TASK DESCRIPTION —
Copies of all lines that contain "intros" are needed; take them from the data below.

SUPPLIED DATA —
(** Property X10.  In an orrery without audio [importState] leaves
    the orrery's own map as it was, whatever the entries hold, so a
    following [exportState] writes what it would have written before
    the import.  For entries whose cid is a string (and whose
    harmonics, when an array, holds numbers and [null]s), the call
    returns exactly when every entry has a soul
    that is a string and harmonics that are an array, and every entry
    then has a body in the visualization.  Otherwise it throws a
    [TypeError] at the first entry that lacks one of the two: the
    entries before it have their bodies in the visualization, and the
    entries after it are not read. *)
Theorem importState_without_audio (M : MathImpl) (T : ToneImpl)
  (o : CosmicOrrery.Orrery) (state : list CosmicOrrery.Entry) :
  CosmicOrrery.music o = None ->
  let result := CosmicOrrery.importState state o in
  CosmicOrrery.bodies (fst result) = CosmicOrrery.bodies o
  /\ CosmicOrrery.exportState (fst result) = CosmicOrrery.exportState o
  /\ (snd result = Normal tt <-> forallb importable state = true)
  /\ (snd result = Normal tt \/ snd result = Throw TypeError)
  /\ (snd result = Normal tt ->
      forall bodyData, In bodyData state ->
        JSMapMore.has (CosmicOrrery.visualization (fst result))
          (CosmicOrrery.e_cid bodyData) = true)
  /\ (forall good bad rest,
        state = good ++ bad :: rest ->
        forallb importable good = true -> importable bad = false ->
        result = (fst (CosmicOrrery.importState good o), Throw TypeError)
        /\ forall bodyData, In bodyData good ->
             JSMapMore.has (CosmicOrrery.visualization (fst result))
               (CosmicOrrery.e_cid bodyData) = true).
Proof.
  intros Hm result.
  destruct (ImportFacts.importState_silent state o Hm)
    as (Hb & _ & _ & Hi). fold result in Hb, Hi.
  split; [exact Hb|].
  split; [unfold CosmicOrrery.exportState; now rewrite Hb|].
  split.
  { destruct (forallb importable state).
    - destruct Hi as (Hn & _). split; auto.
    - rewrite Hi. split; discriminate. }
  split.
  { destruct (forallb importable state); [left; apply Hi|right; exact Hi]. }
  split.
  { intros Hn. destruct (forallb importable state).
    - apply Hi.
    - rewrite Hi in Hn. discriminate Hn. }
  intros good bad rest -> Hg Hbad.
  destruct (ImportFacts.importState_silent good o Hm)
    as (_ & Hm1 & _ & Hi1). rewrite Hg in Hi1. destruct Hi1 as (Hn1 & Hv1).
  assert (E : result
              = (fst (CosmicOrrery.importState good o), Throw TypeError)).
  { unfold result. rewrite ImportFacts.importState_app.
    destruct (CosmicOrrery.importState good o) as [o1 c]. cbn [fst snd] in *.
    subst c. cbn [CosmicOrrery.importState]. unfold CosmicOrrery.and_then.
    destruct (ImportFacts.import_entry_silent bad o1 Hm1)
      as (_ & _ & _ & Hbd). rewrite Hbad in Hbd. now rewrite Hbd. }
  split; [exact E|]. rewrite E. exact Hv1.
Qed.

EXPECTED ANSWER —
  intros Hm result.
  { intros Hn. destruct (forallb importable state).
  intros good bad rest -> Hg Hbad.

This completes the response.